### WHAT IS NEEDED
The records follow. Filter them to the lines that hold "option".

##### RECORDS TO USE #####

(* ===== verification/SandboxWorkflowFacts.v ===== *)
(** * The sandbox workflow: what its trace may be

    A small calculus over [PyProg.safe]: [spec p Post Exc] says which Activities a part of the
    workflow may append to the trace before it returns or raises, whatever signals arrive
    meanwhile.  One lemma per function of the workflow. *)

From S2P Require Import Prelude PyJson PyTime PyText PyModel PyProg Domain SandboxWorkflow.

(** ** The environment *)

(** An error type whose text may be a failure code: class names are. *)
Definition plain_type (t : option string) : Prop :=
  ∀ s, t = Some s → s ≠ "" → Identifier (failure_text s) = true.

Definition legal_answer (a : activity_answer) : Prop :=
  match a with
  | Answered o => SandboxActivityOutcome_ok o = true
  | Refused (ActivityError t) => plain_type t
  | Refused CancelledError => True
  | Refused _ => False
  end.

(** What Activities may answer: outcomes that passed their validator, Activity errors and
    cancellation *)
Definition legal (e : wf_env) : Prop := legal_answer (en_activity e).

Definition commands_ok (w : workflow) : Prop :=
  opt_ok Identifier (wf_cancel_command w) = true ∧ Forall (λ c, Identifier c = true) (wf_reconcile_commands w)
  ∧ Forall (λ c, Identifier c = true) (wf_orphan_commands w).

Definition flow_inv (w : wf_world) : Prop := commands_ok (ww_flow w).

(** What a signal may change *)
Definition flow_grows (f f' : workflow) : Prop :=
  (is_Some (wf_cancel_command f) → wf_cancel_command f' = wf_cancel_command f) ∧
  wf_reconcile_commands f `prefix_of` wf_reconcile_commands f' ∧
  wf_orphan_commands f `prefix_of` wf_orphan_commands f'.

Definition changes (i : nat) (w w' : wf_world) : Prop :=
  i = O ∨ (ww_trace w' = ww_trace w ∧ flow_grows (ww_flow w) (ww_flow w')).

Definition signal_ok (s : signal) : Prop :=
  match s with RequestCancel c | ReconcileSandbox c | RedriveOrphan c => Identifier c = true end.

Lemma deliver_grows s f : flow_grows f (deliver s f).
Proof.
  unfold flow_grows. destruct s as [c|c|c]; simpl;
    unfold request_cancel, reconcile_sandbox, redrive_orphan.
  - destruct (_ || _) eqn:Hg; [done|]. destruct (64 <=? _); [done|]. simpl.
    apply orb_false_iff in Hg as [_ Hg]. py_bool. split_and!; [|done|done]. intros Hs. by destruct Hg.
  - destruct (_ || _); [done|]. simpl. split_and!; [done|by apply prefix_app_r|done].
  - destruct (_ || _); [done|]. simpl. split_and!; [done|done|by apply prefix_app_r].
Qed.

Lemma deliver_ok s f : signal_ok s → commands_ok f → commands_ok (deliver s f).
Proof.
  intros Hs (H1 & H2 & H3). destruct s as [c|c|c]; simpl in *;
    unfold request_cancel, reconcile_sandbox, redrive_orphan, commands_ok.
  - destruct (_ || _); [done|]. destruct (64 <=? _); done.
  - destruct (_ || _); [done|]. simpl. split_and!; [done| |done]. apply Forall_app. by repeat constructor.
  - destruct (_ || _); [done|]. simpl. split_and!; [done|done|]. apply Forall_app. by repeat constructor.
Qed.

(** ** The calculus *)

Notation wsafe := (safe handle flow_inv legal changes 0).

Definition at_trace (tr : list entry) (w : wf_world) : Prop := ww_trace w = tr.

Lemma at_trace_stable tr : stable flow_inv changes 0 (at_trace tr).
Proof.
  intros w w' _ Hw [_ [->|(j & Hj & [->|[Ht _]])]]; [done|done|]. unfold at_trace in *. congruence.
Qed.

Definition spec {A : Set} (p : wprog A) (Post : A → list entry → Prop) (Exc : wf_exn → list entry → Prop) : Prop :=
  ∀ tr, wsafe p (at_trace tr) (λ a w, ∃ l, ww_trace w = tr ++ l ∧ Post a l)
                              (λ x w, ∃ l, ww_trace w = tr ++ l ∧ Exc x l).

Lemma spec_weaken {A : Set} (p : wprog A) (Post Post' : A → list entry → Prop) (Exc Exc' : wf_exn → list entry → Prop) :
  spec p Post Exc → (∀ a l, Post a l → Post' a l) → (∀ x l, Exc x l → Exc' x l) → spec p Post' Exc'.
Proof. intros H HP HE tr. eapply safe_weaken; [apply H|done| |]; naive_solver. Qed.

Lemma spec_ret {A : Set} (a : A) (Post : A → list entry → Prop) Exc : Post a [] → spec (Return a) Post Exc.
Proof. intros H tr w _ Hw. exists []. by rewrite app_nil_r. Qed.

Lemma spec_throw {A : Set} x (Post : A → list entry → Prop) (Exc : wf_exn → list entry → Prop) :
  Exc x [] → spec (Throw x) Post Exc.
Proof. intros H tr w _ Hw. exists []. by rewrite app_nil_r. Qed.

(** From what is known of the trace so far *)
Lemma safe_from {A : Set} (p : wprog A) tr (K : list entry → Prop) Post Exc :
  (∀ l, K l → wsafe p (at_trace (tr ++ l)) Post Exc) →
  wsafe p (λ w, ∃ l, ww_trace w = tr ++ l ∧ K l) Post Exc.
Proof.
  intros H. destruct p as [a|x|R o k].
  - intros w Hi (l & Hl & Hk). by apply (H l Hk).
  - intros w Hi (l & Hl & Hk). by apply (H l Hk).
  - intros e w He Hi (l & Hl & Hk). by apply (H l Hk).
Qed.

Lemma spec_then {A B : Set} (p : wprog A) (f : A → wprog B) (Mid : A → list entry → Prop) (Post : B → list entry → Prop)
    (Exc Exc' : wf_exn → list entry → Prop) :
  spec p Mid Exc → (∀ x l, Exc x l → Exc' x l) →
  (∀ a l, Mid a l → spec (f a) (λ b l', Post b (l ++ l')) (λ x l', Exc' x (l ++ l'))) →
  spec (then_ p f) Post Exc'.
Proof.
  intros Hp He Hf tr. eapply safe_then.
  - eapply safe_weaken; [apply Hp|done|done|]. naive_solver.
  - intros a. apply safe_from. intros l Hl. eapply safe_weaken; [apply (Hf a l Hl)|done| |].
    + intros b w _ (l' & Hw & Hb). exists (l ++ l'). by rewrite app_assoc.
    + intros x w _ (l' & Hw & Hb). exists (l ++ l'). by rewrite app_assoc.
Qed.

Lemma spec_try {A B : Set} (p : wprog A) h (f : A → wprog B) (Mid : A → list entry → Prop) (Exc : wf_exn → list entry → Prop)
    (Post : B → list entry → Prop) (Exc' : wf_exn → list entry → Prop) :
  spec p Mid Exc →
  (∀ a l, Mid a l → spec (f a) (λ b l', Post b (l ++ l')) (λ x l', Exc' x (l ++ l'))) →
  (∀ x l, Exc x l → spec (h x) (λ b l', Post b (l ++ l')) (λ y l', Exc' y (l ++ l'))) →
  spec (try_else p h f) Post Exc'.
Proof.
  intros Hp Hf Hh tr. eapply safe_try; [apply Hp| |].
  - intros a. apply safe_from. intros l Hl. eapply safe_weaken; [apply (Hf a l Hl)|done| |];
      intros b w _ (l' & Hw & Hb); exists (l ++ l'); by rewrite app_assoc.
  - intros x. apply safe_from. intros l Hl. eapply safe_weaken; [apply (Hh x l Hl)|done| |];
      intros b w _ (l' & Hw & Hb); exists (l ++ l'); by rewrite app_assoc.
Qed.

(** An operation that leaves the trace and the commands alone *)
Lemma spec_quiet {A R : Set} (o : wf_op R) (k : R → wprog A) Post Exc :
  (∀ e w, flow_inv w → ww_trace (handle e 0 R o w).2 = ww_trace w ∧ flow_inv (handle e 0 R o w).2) →
  (∀ r, spec (k r) Post Exc) → spec (Do o k) Post Exc.
Proof.
  intros Ho Hk tr. apply safe_do with (P' := λ _, at_trace tr).
  - intros r. apply at_trace_stable.
  - intros e w _ Hi Hw. destruct (Ho e w Hi) as [Ht Hi']. split_and!; [|done|by left].
    unfold at_trace in *. congruence.
  - intros r. apply Hk.
Qed.

Lemma spec_stage s {A : Set} (k : unit → wprog A) Post Exc : spec (k ()) Post Exc → spec (Do (SetStage s) k) Post Exc.
Proof. intros H. apply spec_quiet; [done|]. by intros []. Qed.

(** ** One Activity *)

Definition answered (name : activity_name) (o : SandboxActivityOutcome) (l : list entry) : Prop :=
  SandboxActivityOutcome_ok o = true ∧ ∃ input, l = [(name, input, Answered o)].

Definition refused (name : activity_name) (x : wf_exn) (l : list entry) : Prop :=
  legal_answer (Refused x) ∧ ∃ input, l = [(name, input, Refused x)].

Lemma spec_activity name input start heartbeat :
  spec (_activity name input start heartbeat) (answered name) (refused name).
Proof.
  intros tr e w He Hi Hw. exists (at_trace (tr ++ [(name, input, en_activity e)])).
  split; [apply at_trace_stable|]. split; [by unfold at_trace in *; simpl; rewrite Hw|].
  split; [done|]. split; [by left|]. simpl. unfold legal in He.
  destruct (en_activity e) as [o|x] eqn:Ha; intros w' _ Hw';
    (eexists [(name, input, _)]; split; [exact Hw'|split; [exact He|by eexists]]).
Qed.

Section value.
Context (value : SandboxWorkflowInput) (Hvalue : SandboxWorkflowInput_ok value = true).
(** Room for the longest operation name, [-authorize-claim] *)
Context (Hroom : str_len (wi_execution_id value) <= 112).

Lemma value_ids :
  Identifier (wi_execution_id value) = true ∧ OpaqueReference (wi_tenant_ref value) = true ∧
  Identifier (wi_actor_ref value) = true ∧ Identifier (wi_request_ref value) = true ∧
  in_range 1 16 (wi_attempt value) = true.
Proof.
  revert Hvalue. unfold SandboxWorkflowInput_ok. cbn [forallb]. rewrite !andb_true_iff. tauto.
Qed.

Definition operation_ok (operation : string) : bool :=
  (str_len operation <=? 15) && str_forallb is_identifier_char operation.

Lemma operation_id_ok operation :
  operation_ok operation = true → Identifier (wi_execution_id value +:+ "-" +:+ operation) = true.
Proof.
  intros [Hl Hc]%andb_true_iff. apply Z.leb_le in Hl. destruct value_ids as [Hid _]. unfold Identifier, length_between in *.
  rewrite !str_forallb_app, Hc. rewrite !andb_true_iff, !Z.leb_le in *. destruct Hid as [[H1 H2] H3].
  unfold str_len in *. rewrite !str_app_length. simpl. split_and!; try done; lia.
Qed.

Definition command_ok (c : option string) : Prop := opt_ok Identifier c = true.

Lemma spec_run_activity name operation command start heartbeat :
  operation_ok operation = true → command_ok command →
  spec (run_activity value name operation command start heartbeat) (answered name) (refused name).
Proof.
  intros Hop Hcmd. unfold run_activity, _input.
  rewrite validated_returns; [apply spec_activity|]. destruct value_ids as (H1 & H2 & H3 & H4 & H5).
  unfold SandboxActivityInput_ok. cbn [forallb]. simpl. rewrite H1, H2, H3, H4, H5, operation_id_ok by done.
  by rewrite Hcmd.
Qed.

(** ** Results *)

Lemma spec_failed code :
  Identifier (failure_text code) = true →
  spec (_failed value code) (λ r l, wr_status r = WS_failed ∧ l = []) (λ _ _, False).
Proof.
  intros Hc. unfold _failed, new_result. rewrite validated_returns; [by apply spec_ret|].
  unfold SandboxWorkflowResult_ok. simpl. destruct value_ids as [-> _]. by rewrite Hc.
Qed.

Lemma spec_new_result status ref code :
  opt_ok Identifier ref = true → opt_ok Identifier code = true →
  spec (new_result {| wr_execution_id := wi_execution_id value; wr_status := status; wr_result_ref := ref;
                      wr_failure_code := code |})
    (λ r l, wr_status r = status ∧ l = []) (λ _ _, False).
Proof.
  intros Hr Hc. unfold new_result. rewrite validated_returns; [by apply spec_ret|].
  unfold SandboxWorkflowResult_ok. simpl. destruct value_ids as [-> _]. by rewrite Hr, Hc.
Qed.

Lemma outcome_ref o : SandboxActivityOutcome_ok o = true → opt_ok Identifier (oc_result_ref o) = true.
Proof. unfold SandboxActivityOutcome_ok. by intros [? _]%andb_true_iff. Qed.

(** ** What may fail *)

(** The exceptions the [except] clauses see, and cancellation *)
Definition expected (x : wf_exn) : Prop :=
  match x with
  | ActivityError t | ApplicationError t => plain_type t
  | CancelledError => True
  | Defect _ => False
  end.

Lemma legal_expected x : legal_answer (Refused x) → expected x.
Proof. by destruct x. Qed.

(** ** Reconciliation

    At most one Activity, one of three. *)

Definition reconciling : list activity_name := [CANCEL; REDRIVE_ORPHAN; RECONCILE].

Definition reconciled (o : SandboxActivityOutcome) (l : list entry) : Prop :=
  ∃ name, name ∈ reconciling ∧ answered name o l.

Definition unreconciled (x : wf_exn) (l : list entry) : Prop :=
  expected x ∧ (l = [] ∨ ∃ name, name ∈ reconciling ∧ refused name x l).

(** Some command waits, and the trace is [tr]. *)
Definition waiting (tr : list entry) (K : workflow → Prop) (w : wf_world) : Prop :=
  at_trace tr w ∧ K (ww_flow w).

Definition keeps (K : workflow → Prop) : Prop := ∀ f f', flow_grows f f' → K f → K f'.

Lemma waiting_stable tr K : keeps K → stable flow_inv changes 0 (waiting tr K).
Proof.
  intros HK w w' Hi [Ht Hw] Hr. split; [by eapply at_trace_stable|].
  destruct Hr as [_ [->|(j & Hj & [->|[_ Hg]])]]; [done|done|by eapply HK].
Qed.

Lemma spec_reconcile_activity name operation command start heartbeat :
  name ∈ reconciling → operation_ok operation = true → command_ok command →
  spec (run_activity value name operation command start heartbeat) reconciled unreconciled.
Proof.
  intros Hn Hop Hc. eapply spec_weaken; [by apply spec_run_activity| |].
  - intros o l Ho. by exists name.
  - intros x l Hx. split; [apply legal_expected, Hx|]. right. by exists name.
Qed.

Definition has_orphans (f : workflow) : Prop := wf_orphan_commands f ≠ [].
Definition has_command (f : workflow) : Prop :=
  wf_reconcile_commands f ≠ [] ∨ wf_orphan_commands f ≠ [] ∨ is_Some (wf_cancel_command f).
Definition has_reconcile (f : workflow) : Prop := wf_reconcile_commands f ≠ [].
Definition no_cancel_left (f : workflow) : Prop := wf_reconcile_commands f ≠ [] ∨ wf_orphan_commands f ≠ [].

Lemma prefix_nonempty {A} (l l' : list A) : l `prefix_of` l' → l ≠ [] → l' ≠ [].
Proof. intros [k ->] Hl. by destruct l. Qed.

#####

### SOLVED EXERCISE
Definition plain_type (t : option string) : Prop :=
Definition command_ok (c : option string) : Prop := opt_ok Identifier c = true.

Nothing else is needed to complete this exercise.